- TASK INSTRUCTIONS
Starting from the line that contains "(VDict (map (fun", output every remaining line of the records below exactly as it appears, that line and the last one included.

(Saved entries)
Fixpoint to_dict (self : JSONSchema) : dict :=
  let schema : dict :=
    [ ("type", match type self with
               | Some t => VStr (Type_value t)
               | None => VNone
               end);
      ("description", of_opt_str (description self));
      ("default", VStr (repr (default self))) ] in
  let schema :=
    if type_is self ARRAY then
      let schema :=
        match items self with
        | Some i => dict_set "items" (VDict (to_dict i)) schema
        | None => schema
        end in
      let schema := dict_set "minItems" (of_opt_int (minItems self)) schema in
      dict_set "maxItems" (of_opt_int (maxItems self)) schema
    else if type_is self OBJECT then
      let schema :=
        match properties self with
        | Some ((_ :: _) as props) =>
            let schema :=
              dict_set "properties"
                (VDict (map (fun np => (fst np, VDict (to_dict (snd np))))
                            props))
                schema in
            dict_set "required"
              (VList (map (fun np => VStr (fst np))
                          (filter (fun np => required (snd np)) props)))
              schema
        | _ => schema
        end in
      match additional_properties self with
      | Some ap => dict_set "additionalProperties" (VDict (to_dict ap)) schema
      | None => schema
      end
    else
      match enum self with
      | Some ((_ :: _) as e) => dict_set "enum" (VList e) schema
      | _ =>
          let schema := dict_set "minumum" (of_opt_int (minimum self)) schema in
          dict_set "maximum" (of_opt_int (maximum self)) schema
      end in
  filter (fun kv => negb (is_None (snd kv))) schema.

- SOLUTION
                (VDict (map (fun np => (fst np, VDict (to_dict (snd np))))
                            props))
                schema in
            dict_set "required"
              (VList (map (fun np => VStr (fst np))
                          (filter (fun np => required (snd np)) props)))
              schema
        | _ => schema
        end in
      match additional_properties self with
      | Some ap => dict_set "additionalProperties" (VDict (to_dict ap)) schema
      | None => schema
      end
    else
      match enum self with
      | Some ((_ :: _) as e) => dict_set "enum" (VList e) schema
      | _ =>
          let schema := dict_set "minumum" (of_opt_int (minimum self)) schema in
          dict_set "maximum" (of_opt_int (maximum self)) schema
      end in
  filter (fun kv => negb (is_None (snd kv))) schema.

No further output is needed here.